Every line of the entries below from the one containing "None => (aiError" to the one containing "None => reject", both ends included, must be written out exactly. No other line belongs in the answer.
*** Opening of Supplied material ***
(* ===== verification/AiInference.v ===== *)
(** * AI gateway: an inference

    [handleAIInference] of [web/ai_gateway_http.go] with the checks of
    [RequestProtocol] and of the dial: who may call, with which model, within
    which quota, and the usage that is recorded.  The upstream is a partner that
    answers once; the handler runs as one step, at one time.  Parameters: the
    encoders of [AiRelay], the relays it leaves out, whether the client takes
    what is written and whether the request is cancelled. *)

From S2P Require Import Prelude ToolTypes IamDao Iam ControlDao NetAddr ControlPlane ControlResources DataConsoleText AiGateway AiRelay.

(** What an upstream answers: nothing, or a status with a stream of lines or a
    body. *)
Inductive outcome := Unreachable (deadline : bool) | Answered (status : Z) (contentType : string) (lines : list string) (failure : option error) (body : option raw).
Class Upstreams (Net : Type) := { ask : AIGrant → string → raw → Net → outcome * Net }.

Record InferenceRequest := mkInference {
  ir_Method : string; ir_Operation : string; ir_Debug : bool; ir_User : option N; ir_ApiKeys : list string; ir_Authorization : list string; ir_Beta : string; ir_Version : string;
  ir_SlotFree : bool; ir_Body : option raw; ir_RequestID : Result string; ir_Now : Time; ir_Duration : Z; ir_Cancelled : bool; ir_ClientReads : bool }.
Inductive answer_body := ANone | AModels (aliases : list string) | AText (body : raw) | AStream (frames : list raw) (interrupted : bool).
Record Answer := mkAnswer { an_Status : Z; an_Reason : string; an_Body : answer_body }.
Definition default_reason (status : Z) : string :=
  default "INTERNAL_ERROR" ((list_to_map [(400, "INVALID_REQUEST"); (401, "AUTHENTICATION_REQUIRED"); (403, "PERMISSION_DENIED"); (405, "UNSUPPORTED_OPERATION"); (413, "REQUEST_TOO_LARGE");
    (429, "RATE_LIMITED"); (502, "UPSTREAM_ERROR"); (503, "SERVICE_UNAVAILABLE"); (504, "UPSTREAM_TIMEOUT")]%Z : gmap Z string) !! status).
(** [""]: no reason given *)
Definition aiError (status : Z) (reason : string) : Answer := mkAnswer status (if bool_decide (reason = "") then default_reason status else reason) ANone.
Definition aiStatus (e : error) : Z :=
  if Is e ErrForbidden then 403 else if Is e ErrAIInvalid || Is e ErrUnsupported then 400 else if Is e ErrModelDenied then 403 else if Is e ErrAIUnavailable then 503 else 500.
(** [strings.SplitN(v, " ", 2)] into two parts. *)
Fixpoint cut_space (s : string) : option (string * string) :=
  match s with EmptyString => None | String c s' => if bool_decide (c = " "%char) then Some ("", s') else match cut_space s' with Some (a, b) => Some (String c a, b) | None => None end end.
Definition bearerToken (authorization : list string) : option string :=
  match cut_space (default "" (head authorization)) with Some (scheme, token) => if bool_decide (scheme = "Bearer") && negb (bool_decide (token = "")) then Some token else None | None => None end.
Definition aiInferenceKey (r : InferenceRequest) (nativeMessages : bool) : option string :=
  match ir_ApiKeys r with
  | v :: more => if nativeMessages then
      if negb (Nat.eqb (length more) 0) || negb (Nat.eqb (length (ir_Authorization r)) 0) || bool_decide (TrimSpace v = "") || negb (bool_decide (TrimSpace v = v)) then None else Some v
      else bearerToken (ir_Authorization r)
  | [] => bearerToken (ir_Authorization r)
  end.

Module Inference.
Section Handler.
Context {DB E : Type} {i_iam : IamGorm DB} {i_cp : CpGorm DB} {i_ai : AiGorm DB} {i_enf : Enforcer E} {i_codec : AiCodec} {i_json : JsonRaw} {Net : Type} {i_net : Upstreams Net}.
Context (convert : string → string → object → bool → list raw → Result (string * raw)) (native_messages : raw → bool)
  (chunk : string → list (string * string) → option string → object) (takes : list raw → raw → bool)
  (relay_other : bool → string → string → list string → option error → Result unit * list raw * Usage)
  (rewrite_body : bool → string → string → raw → Result raw * Usage).
#[local] Abbreviation W := (IAMService DB E * Net)%type.
Definition J (A : Type) : Type := W → (Answer + A) * W.
Definition jret {A} (a : A) : J A := λ w, (inr a, w).
Definition reject {A} (r : Answer) : J A := λ w, (inl r, w).
Definition jbind {A B} (m : J A) (k : A → J B) : J B := λ w, match m w with (inr a, w') => k a w' | (inl r, w') => (inl r, w') end.
#[local] Notation "'do' x <- m ; k" := (jbind m (λ x, k)) (at level 100, x name, m at level 100, k at level 200, right associativity).
#[local] Notation "'stop_if' b 'with' r ; k" := (if (b : bool) then reject r else k) (at level 100, b at level 100, r at level 100, k at level 200, right associativity).
Definition on_service {A} (m : Op (IAMService DB E) A) : J (Result A) := λ w, let '(x, s) := m (fst w) in (inr x, (s, snd w)).
Definition or_reject {A} (m : J (Result A)) (f : error → Answer) : J A := do x <- m; match x with Ok a => jret a | Err e => reject (f e) end.
Definition pure_or {A} (x : Result A) (f : error → Answer) : J A := match x with Ok a => jret a | Err e => reject (f e) end.

(** RequestProtocol up to the wire: the dialer asks [Revalidate] first. *)
Definition supported (protocol operation : string) : bool :=
  (bool_decide (protocol = "ollama") && bool_decide (operation = "chat")) || (bool_decide (protocol = "openai-compatible") && bool_decide (operation = "chat/completions")) ||
  (bool_decide (protocol = "anthropic") && bool_decide (operation = "messages")).
Definition RequestProtocol (now : Time) (grant : AIGrant) (operation : string) (body : raw) : W → outcome * W := λ w,
  if negb (supported (g_Protocol grant) operation) || ContainsAny (g_UpstreamKey grant) (map ascii_of_nat [13; 10]) then (Unreachable false, w) else
  match AI.Revalidate now grant (fst w) with
  | (Err _, s) => (Unreachable false, (s, snd w))
  | (Ok _, s) => let '(o, n) := ask grant operation body (snd w) in (o, (s, n))
  end.
Definition max_body : Z := 8388608.
Definition relayed (native : bool) (grant : AIGrant) (prepared : Prepared) (lines : list string) (failure : option error) : Result unit * list raw * Usage :=
  if negb native && bool_decide (g_Protocol grant ∈ ["openai-compatible"; "anthropic"]) then
    let '(r, s) := Relay.RelaySSE (g_Protocol grant) (pr_Alias prepared) chunk takes lines failure no_usage in (r, Relay.sr_sent s, Relay.sr_usage s)
  else relay_other native (g_Protocol grant) (pr_Alias prepared) lines failure.
(** The answer to the client, the status of the record and the usage. *)
Definition settle (r : InferenceRequest) (native : bool) (grant : AIGrant) (prepared : Prepared) (o : outcome) : Answer * Z * Usage :=
  match o with
  | Unreachable true => (aiError 504 "UPSTREAM_TIMEOUT", 504%Z, no_usage)
  | Unreachable false => (aiError 502 "UPSTREAM_ERROR", 502%Z, no_usage)
  | Answered status contentType lines failure body =>
      if negb (Z.eqb status 200) then
        let code := if Z.eqb status 429 then 429%Z else 502%Z in
        let reason := if Z.eqb status 429 then "UPSTREAM_RATE_LIMITED" else if Z.eqb status 404 then "UPSTREAM_MODEL_OR_ENDPOINT_NOT_FOUND"
                      else if Z.eqb status 401 || Z.eqb status 403 then "UPSTREAM_AUTHENTICATION_FAILED" else "UPSTREAM_ERROR" in
        (aiError code reason, code, no_usage)
      else if pr_Stream prepared then
        if negb (HasPrefix contentType (if bool_decide (g_Protocol grant = "ollama") then "application/x-ndjson" else "text/event-stream"))
        then (aiError 502 "UPSTREAM_ERROR", 502%Z, no_usage) else
        match relayed native grant prepared lines failure with
        | (Ok _, frames, u) => (mkAnswer 200 "" (AStream frames false), 200%Z, u)
        | (Err _, frames, u) => (mkAnswer 200 "" (AStream frames true), 502%Z, u)
        end
      else match body with
           | None => (aiError 502 "UPSTREAM_ERROR", 502%Z, no_usage)
           | Some body =>
               if Z.ltb max_body (Z.of_nat (String.length body)) then (aiError 502 "UPSTREAM_ERROR", 502%Z, no_usage) else
               match rewrite_body native (g_Protocol grant) (pr_Alias prepared) body with
               | (Err _, u) => (aiError 502 "UPSTREAM_ERROR", 502%Z, u)
               | (Ok text, u) => if ir_ClientReads r then (mkAnswer 200 "" (AText text), 200%Z, u) else (mkAnswer 200 "" (AText ""), 502%Z, u <| us_Complete := false |>)
               end
           end
  end.
Definition grant_for (r : InferenceRequest) (id : N) (native : bool) : J AIGrant :=
  if ir_Debug r then or_reject (on_service (AI.DebugGrant (ir_User r) id)) (λ e, aiError (aiStatus e) "")
  else match aiInferenceKey r native with
       | None => reject (aiError 401 "AUTHENTICATION_REQUIRED")
       | Some secret => or_reject (on_service (AI.Grant (ir_Now r) id secret)) (λ e, aiError (if Z.eqb (aiStatus e) 403 then 401 else aiStatus e) "")
       end.
Definition quota_error (e : error) : Answer :=
  if Is e ErrAITokenQuota then aiError 429 "TOKEN_QUOTA_EXHAUSTED" else if Is e ErrAITokenUsage then aiError 429 "TOKEN_USAGE_UNCONFIRMED" else aiError (aiStatus e) "".
(** The request to the upstream and, whatever comes of it, the record. *)
Definition perform (r : InferenceRequest) (native : bool) (grant : AIGrant) (prepared : Prepared) (requestID : string) : J Answer := λ w,
  let '(o, w) := RequestProtocol (ir_Now r) grant (pr_Operation prepared) (pr_Body prepared) w in
  let '(answer, status, usage) := settle r native grant prepared o in
  let record := mkAIRequest requestID (g_KeyID grant) (g_ProxyID grant) (g_UserID grant) (pr_Alias prepared) (if ir_Cancelled r then 499%Z else status) (ir_Duration r)
    (us_Input usage) (us_Output usage) (us_Complete usage) in
  let '(_, s) := AI.Record_ record (fst w) in (inr answer, (s, snd w)).
Definition handleAIInference (r : InferenceRequest) (id : N) : J Answer :=
  let native := bool_decide (ir_Operation r = "v1/messages") in
  stop_if negb ((bool_decide (ir_Operation r = "v1/models") && bool_decide (ir_Method r = "GET")) ||
                ((bool_decide (ir_Operation r = "v1/chat/completions") || native) && bool_decide (ir_Method r = "POST"))) with aiError 405 "UNSUPPORTED_OPERATION";
  do grant <- grant_for r id native;
  stop_if native && (negb (bool_decide (g_Protocol grant = "anthropic")) || negb (bool_decide (ir_Beta r = "")) || negb (bool_decide (ir_Version r ∈ [""; "2023-06-01"])))
    with aiError 400 "UNSUPPORTED_PROTOCOL_CAPABILITY";
  if bool_decide (ir_Operation r = "v1/models") then jret (mkAnswer 200 "" (AModels (ModelAliases (g_Models grant)))) else
  stop_if negb (ir_SlotFree r) with aiError 429 "RATE_LIMITED";
  do body <- pure_or (match ir_Body r with Some b => Ok b | None => Err (ENew "request body too large") end) (λ _, aiError 413 "REQUEST_TOO_LARGE");
  do prepared <- pure_or (if native then Relay.PrepareMessages native_messages body (g_Models grant) else Relay.Prepare convert body (g_Models grant) (g_Protocol grant))
    (λ e, aiError (aiStatus e) "");
  do requestID <- pure_or (ir_RequestID r) (λ _, aiError 500 "INTERNAL_ERROR");
  do grant <- or_reject (on_service (AI.CheckKeyQuota grant)) quota_error;
  do prepared <- (if g_Metered grant && pr_Stream prepared && bool_decide (g_Protocol grant = "openai-compatible")
                  then pure_or (Relay.IncludeStreamUsage prepared) (λ _, aiError 400 "INVALID_REQUEST") else jret prepared);
  perform r native grant prepared requestID.
End Handler.
End Inference.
*** Close of Supplied material ***
== Response to this exercise ==
           | None => (aiError 502 "UPSTREAM_ERROR", 502%Z, no_usage)
           | Some body =>
               if Z.ltb max_body (Z.of_nat (String.length body)) then (aiError 502 "UPSTREAM_ERROR", 502%Z, no_usage) else
               match rewrite_body native (g_Protocol grant) (pr_Alias prepared) body with
               | (Err _, u) => (aiError 502 "UPSTREAM_ERROR", 502%Z, u)
               | (Ok text, u) => if ir_ClientReads r then (mkAnswer 200 "" (AText text), 200%Z, u) else (mkAnswer 200 "" (AText ""), 502%Z, u <| us_Complete := false |>)
               end
           end
  end.
Definition grant_for (r : InferenceRequest) (id : N) (native : bool) : J AIGrant :=
  if ir_Debug r then or_reject (on_service (AI.DebugGrant (ir_User r) id)) (λ e, aiError (aiStatus e) "")
  else match aiInferenceKey r native with
       | None => reject (aiError 401 "AUTHENTICATION_REQUIRED")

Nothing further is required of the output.